Dans leur tête-à-tête, ils ont aussi abordé la question majeure aujourd’hui qui prône la révision constitutionnelle. Ces deux leaders se sont opposés catégoriquement à cette démarche dans les circonstances actuelles et ont appelé la population et toutes les forces politiques et sociales à se mobiliser pour barrer la route à toute manœuvre de réviser ou changer la loi fondamentale de la République démocratique du Congo.
Face aux agressions rwandaises perpétuelles dans l’est du pays, Kabila et Katumbi ont exprimé leur solidarité «aux victimes des choix politiques désastreux du pouvoir en place», saluant ainsi les initiatives entreprises par le président Tshisekedi pour le retour de la paix, dont le processus de Luanda et de Nairobi.
«Dans cette perspective de résolution pacifique de la crise, ils encouragent les facilitateurs à demeurer attentifs aux revendications des parties en présence et surtout de la population congolaise qui aspirent à la paix, à la liberté et à la démocratie », a-t-on lu dans ce document.

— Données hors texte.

Lemma grows_append_entity e : grows (append_entity e).
Proof. intros [] w. simpl. apply prefix_app_r. reflexivity. Qed.

Lemma grows_append_all l : grows (append_all l).
Proof. apply grows_for_each. intros x. apply grows_append_entity. Qed.

Create HintDb grows_db.

Ltac grows_step :=
  first
    [ lazymatch goal with
      | |- grows (mbind _ _) => apply grows_bind; [| intros ?]
      | |- grows (mret _) => apply grows_ret
      | |- grows (raise _) => apply grows_raise
      | |- grows (lift _) => apply grows_lift
      | |- grows (gets _) => apply grows_gets
      | |- grows (attr _) => apply grows_attr
      | |- grows now => apply grows_now
      | |- grows now_utc => apply grows_now_utc
      | |- grows (send _) => apply grows_send
      | |- grows (append_entity _) => apply grows_append_entity
      | |- grows (append_all _) => apply grows_append_all
      | |- grows (modify _) => apply grows_modify; intros []; simpl; reflexivity
      | |- grows (for_each _ _) => apply grows_for_each; intros ?
      | |- grows (for_fold _ _ _) => apply grows_for_fold; intros ? ?
      | |- grows (match ?x with _ => _ end) => destruct x
      end
    | solve [auto 2 with grows_db nocore] ].

Ltac grows_auto := repeat grows_step.

Lemma grows_pv_step id_temp pvId pv : grows (pv_step id_temp pvId pv).
Proof. unfold pv_step. grows_auto. Qed.

Lemma grows_phase_step id_temp acc phase : grows (phase_step id_temp acc phase).
Proof. unfold phase_step. cbv zeta. grows_auto. Qed.

Lemma grows_module_step id_temp d2 acc battery : grows (module_step id_temp d2 acc battery).
Proof. unfold module_step. cbv zeta. grows_auto. Qed.

Lemma grows_cabinet_step id_temp cabinetId cabinet :
  grows (cabinet_step id_temp cabinetId cabinet).
Proof. unfold cabinet_step. grows_auto. Qed.

#[local] Hint Resolve grows_pv_step grows_phase_step grows_module_step grows_cabinet_step
  : grows_db.

(** ** Triples *)

Lemma hoare_conseq {A} (P P' : client -> world -> Prop) (m : M A)
    (Q Q' : A -> client -> world -> Prop) :
  (forall s w, P s w -> P' s w) -> hoare P' m Q' ->
  (forall a s w, Q' a s w -> Q a s w) -> hoare P m Q.
Proof. intros HP H HQ s w Hs a s' w' E. eapply HQ, H; eauto. Qed.

Lemma hoare_bind {A C} P (m : M A) R (k : A -> M C) Q :
  hoare P m R -> (forall a, hoare (R a) (k a) Q) -> hoare P (m ≫= k) Q.
Proof.
  intros Hm Hk s w Hs c s' w' E.
  apply bind_Return_inv in E as (a & s1 & w1 & E1 & E2).
  eapply Hk; [|exact E2]. eapply Hm; eauto.
Qed.

(** The first action is run without looking at what it does. *)
Lemma hoare_skip {A C} (m : M A) (k : A -> M C) Q :
  (forall a, hoare (fun _ _ => True) (k a) Q) -> hoare (fun _ _ => True) (m ≫= k) Q.
Proof. intros Hk. eapply hoare_bind; [|exact Hk]. intros s w _ a s' w' _. exact I. Qed.

(** The first action is pure, and what it returned is remembered. *)
Lemma hoare_lift {A C} P (o : outcome A) (k : A -> M C) Q :
  (forall a, o = Return a -> hoare P (k a) Q) -> hoare P (lift o ≫= k) Q.
Proof.
  intros Hk s w Hs c s' w' E.
  apply bind_Return_inv in E as (a & s1 & w1 & E1 & E2).
  apply lift_inv in E1 as (E1 & -> & ->). eapply Hk; eauto.
Qed.

(** An assertion that appending keeps, across a method that appends *)
Lemma hoare_grows {A} phi (m : M A) :
  monotone phi -> grows m -> hoare (on_entities phi) m (fun _ => on_entities phi).
Proof.
  intros Hphi Hm s w Hs a s' w' E. specialize (Hm s w). rewrite E in Hm.
  exact (Hphi _ _ Hm Hs).
Qed.

Lemma hoare_keep {A C} phi (m : M A) (k : A -> M C) Q :
  monotone phi -> grows m ->
  (forall a, hoare (on_entities phi) (k a) Q) -> hoare (on_entities phi) (m ≫= k) Q.
Proof.
  intros Hphi Hm Hk. eapply hoare_bind; [apply hoare_grows; assumption|].
  exact Hk.
Qed.

Lemma hoare_append_entity e :
  hoare (fun _ _ => True) (append_entity e) (fun _ => on_entities (fun l => e ∈ l)).
Proof.
  drop_constants.
  intros s w _ a s' w' E. apply modify_inv in E as (-> & ->).
  unfold on_entities. destruct s; simpl. set_solver.
Qed.

Lemma hoare_append_all e l :
  e ∈ l -> hoare (fun _ _ => True) (append_all l) (fun _ => on_entities (fun l' => e ∈ l')).
Proof.
  drop_constants.
  unfold append_all. induction l as [|x l IH]; intros He; [set_solver|].
  apply elem_of_cons in He as [-> | He]; simpl.
  - eapply hoare_bind; [apply hoare_append_entity|]. intros ?.
    apply hoare_grows; [|apply grows_for_each; intros; apply grows_append_entity].
    intros l1 l2 [k ->] H. set_solver.
  - apply hoare_skip. intros ?. auto.
Qed.

Lemma monotone_elem (e : entity) : monotone (fun l => e ∈ l).
Proof.
  drop_constants. intros l1 l2 [k ->] H. set_solver. Qed.

Lemma hoare_returned {A} (m : M A) Q s w :
  hoare (fun _ _ => True) m Q -> returned (m s w) ->
  exists a, result_of (m s w) = Return a /\ Q a (final_state (m s w)) (final_world (m s w)).
Proof.
  intros H Hr. apply returned_inv in Hr as (a & s' & w' & E).
  exists a. rewrite E. split; [reflexivity|]. eapply H; eauto.
Qed.

Lemma monotone_duplicate : monotone (fun l => ~ unique_ids l).
Proof.
  intros l1 l2 [k ->] H Hu. apply H. unfold unique_ids in *.
  rewrite fmap_app in Hu. apply NoDup_app in Hu as (Hu & _ & _). exact Hu.
Qed.

Lemma hoare_append_duplicate e1 e2 :
  entity_id e1 = entity_id e2 ->
  hoare (on_entities (fun l => e1 ∈ l)) (append_entity e2)
    (fun _ => on_entities (fun l => ~ unique_ids l)).
Proof.
  drop_constants.
  intros Hid s w Hin a s' w' E. apply modify_inv in E as (-> & ->).
  unfold on_entities, unique_ids in *. destruct s; simpl in *.
  rewrite fmap_app. intros Hu. apply NoDup_app in Hu as (_ & Hu & _).
  apply (Hu (entity_id e2)).
  - rewrite <- Hid. apply list_elem_of_fmap. eauto.
  - simpl. set_solver.
Qed.

(** Walking a method up to the append of the entity called [nm], and from
    there to its end. *)
Ltac mono := first [apply monotone_elem | apply monotone_duplicate].

Ltac keep_to_end :=
  repeat (apply hoare_keep; [mono | solve [grows_auto] | intros ?]);
  eapply hoare_conseq;
    [ intros ? ? H; exact H
    | apply hoare_grows; [mono | solve [grows_auto]]
    | ].

Ltac walk_front nm :=
  repeat
    lazymatch goal with
    | |- hoare _ (mbind _ (lift _)) _ =>
        apply hoare_lift;
        let a := fresh "a" in
        let Ha := fresh "Ha" in
        intros a Ha;
        try (injection Ha as <-)
    | |- hoare _ (mbind _ (append_entity (ent _ nm _ _))) _ => fail
    | |- hoare _ (mbind _ (append_all ?l)) _ =>
        lazymatch l with
        | context [ent _ nm _ _] => fail
        | _ => apply hoare_skip; intros ?
        end
    | |- hoare _ (mbind _ (for_fold _ phase_sums_0 _)) _ => fail
    | |- hoare _ (mbind _ _) _ => apply hoare_skip; intros ?
    end.

Ltac establish nm :=
  lazymatch goal with
  | |- hoare _ (mbind _ (append_entity ?e)) _ =>
      eapply hoare_bind; [apply (hoare_append_entity e)|]; intros ?
  | |- hoare _ (mbind _ (append_all ?l)) _ =>
      lazymatch l with
      | context [ent ?v nm ?i ?t] =>
          eapply hoare_bind; [apply (hoare_append_all (ent v nm i t)); set_solver|];
          intros ?
      end
  end.

Ltac keep_until nm :=
  repeat
    lazymatch goal with
    | |- hoare _ (mbind _ (append_entity (ent _ nm _ _))) _ => fail
    | |- hoare _ (mbind _ _) _ =>
        apply hoare_keep; [mono | solve [grows_auto] | intros ?]
    end.

Ltac walk_to nm := walk_front nm; establish nm; keep_to_end.

(** ** Runs that get as far as an entity *)

Lemma always_returns_ret {A} (a : A) (Q : A -> Prop) : Q a -> always_returns (mret a) Q.
Proof. drop_constants. intros HQ s w. exists a, s, w. auto. Qed.

Lemma always_returns_lift {A} (o : outcome A) a (Q : A -> Prop) :
  o = Return a -> Q a -> always_returns (lift o) Q.
Proof. drop_constants. intros -> HQ s w. exists a, s, w. auto. Qed.

Lemma always_returns_modify g : always_returns (modify g) (fun _ => True).
Proof. drop_constants. intros s w. exists tt, (g s), w. auto. Qed.

Lemma always_returns_bind {A C} (m : M A) (k : A -> M C) (Q : A -> Prop) (R : C -> Prop) :
  always_returns m Q -> (forall a, Q a -> always_returns (k a) R) ->
  always_returns (m ≫= k) R.
Proof.
  drop_constants.
  intros Hm Hk s w. destruct (Hm s w) as (a & s1 & w1 & E & Ha).
  rewrite bind_run, E. apply Hk. exact Ha.
Qed.

Lemma always_returns_conseq {A} (m : M A) (Q R : A -> Prop) :
  always_returns m Q -> (forall a, Q a -> R a) -> always_returns m R.
Proof.
  drop_constants.
  intros Hm HQ s w. destruct (Hm s w) as (a & s1 & w1 & E & Ha). eauto 6.
Qed.

Lemma always_returns_append_entity e : always_returns (append_entity e) (fun _ => True).
Proof. apply always_returns_modify. Qed.

Lemma always_returns_append_all l : always_returns (append_all l) (fun _ => True).
Proof.
  drop_constants.
  unfold append_all. induction l as [|x l IH]; simpl.
  - apply always_returns_ret. exact I.
  - apply (always_returns_bind _ _ (fun _ => True));
      [apply always_returns_append_entity|]. intros _ _. exact IH.
Qed.

Lemma always_returns_pv_loop id_temp l : forall pvId,
  always_returns (for_fold l pvId (pv_step id_temp)) (fun _ => True).
Proof.
  drop_constants.
  induction l as [|pv l IH]; intros pvId; simpl.
  - apply always_returns_ret. exact I.
  - apply (always_returns_bind _ _ (fun _ => True)); [|intros a _; apply IH].
    unfold pv_step.
    apply (always_returns_bind _ _ (fun _ => True)); [apply always_returns_append_all|].
    intros _ _. apply always_returns_ret. exact I.
Qed.

Lemma leaves_bind {A C} (m : M A) (k : A -> M C) (Q : A -> Prop) phi :
  always_returns m Q -> (forall a, Q a -> leaves (k a) phi) -> leaves (m ≫= k) phi.
Proof.
  drop_constants.
  intros Hm Hk s w. destruct (Hm s w) as (a & s1 & w1 & E & Ha).
  rewrite bind_run, E. apply Hk. exact Ha.
Qed.

Lemma leaves_lift {A C} (o : outcome A) a (k : A -> M C) phi :
  o = Return a -> leaves (k a) phi -> leaves (lift o ≫= k) phi.
Proof.
  drop_constants.
  intros Ho Hk. eapply leaves_bind; [exact (always_returns_lift o a (fun x => x = a) Ho eq_refl)|].
  intros ? ->. exact Hk.
Qed.

Lemma leaves_skip {C} (m : M unit) (k : unit -> M C) phi :
  always_returns m (fun _ => True) -> leaves (k tt) phi -> leaves (m ≫= k) phi.
Proof.
  drop_constants.
  intros Hm Hk. eapply leaves_bind; [exact Hm|]. intros [] _. exact Hk.
Qed.

Lemma leaves_append_all {C} e l (k : unit -> M C) :
  e ∈ l -> grows (k tt) -> leaves (append_all l ≫= k) (fun l' => e ∈ l').
Proof.
  drop_constants.
  intros He Hk s w. destruct (always_returns_append_all l s w) as ([] & s1 & w1 & E & _).
  rewrite bind_run, E.
  pose proof (hoare_append_all e l He s w I tt s1 w1 E) as Hin.
  exact (monotone_elem e _ _ (Hk s1 w1) Hin).
Qed.

Lemma leaves_append_entity {C} e (k : unit -> M C) :
  grows (k tt) -> leaves (append_entity e ≫= k) (fun l' => e ∈ l').
Proof.
  drop_constants.
  intros Hk s w. rewrite bind_run.
  pose proof (hoare_append_entity e s w I tt _ _ eq_refl) as Hin.
  exact (monotone_elem e _ _ (Hk _ w) Hin).
Qed.

(** Walking a method whose every action returns, up to the append of the
    entity called [nm] *)
Ltac reach nm :=
  repeat
    (lazymatch goal with
     | |- leaves (mbind _ (lift _)) _ =>
         eapply leaves_lift; [solve [eassumption | reflexivity] |]
     | |- leaves (mbind _ (append_entity (ent _ nm _ _))) _ => fail
     | |- leaves (mbind _ (append_entity _)) _ =>
         apply leaves_skip; [apply always_returns_append_entity|]
     | |- leaves (mbind _ (append_all ?l)) _ =>
         lazymatch l with
         | context [ent _ nm _ _] => fail
         | _ => apply leaves_skip; [apply always_returns_append_all|]
         end
     | |- leaves (mbind _ (modify _)) _ =>
         apply leaves_skip; [apply always_returns_modify|]
     | |- leaves (mbind _ (for_fold _ _ (pv_step _))) _ =>
         eapply leaves_bind; [apply always_returns_pv_loop | intros ? _]
     end; cbv beta).

Ltac arrive nm :=
  lazymatch goal with
  | |- leaves (mbind _ (append_entity _)) _ =>
      apply leaves_append_entity; cbv beta; solve [grows_auto]
  | |- leaves (mbind _ (append_all ?l)) _ =>
      lazymatch l with
      | context [ent ?v nm ?i ?t] =>
          apply (leaves_append_all (ent v nm i t)); [set_solver | cbv beta; solve [grows_auto]]
      end
  end.

(** ** Energy counters *)

Lemma kwh_to_mwh_spec x : kwh_to_mwh x = spec_mwh x.
Proof. drop_constants. destruct x; reflexivity. Qed.

Lemma has_percentage_jmul x :
  has_percentage x -> exists r, jmul x (Some (PyInt 100)) = Return r.
Proof. drop_constants. intros (a & r & -> & H). exists r. exact H. Qed.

Cette rencontre prouve l’intérêt, la forte mobilisation et les moyens que l’opposition congolaise met en marche pour lutter contre la réforme constitutionnelle et les velléités d’un quelconque troisième mandat du régime en place et la volonté de sauver le pays de la crise politique, sécuritaire et socio-économique dans laquelle il se retrouve aujourd’hui.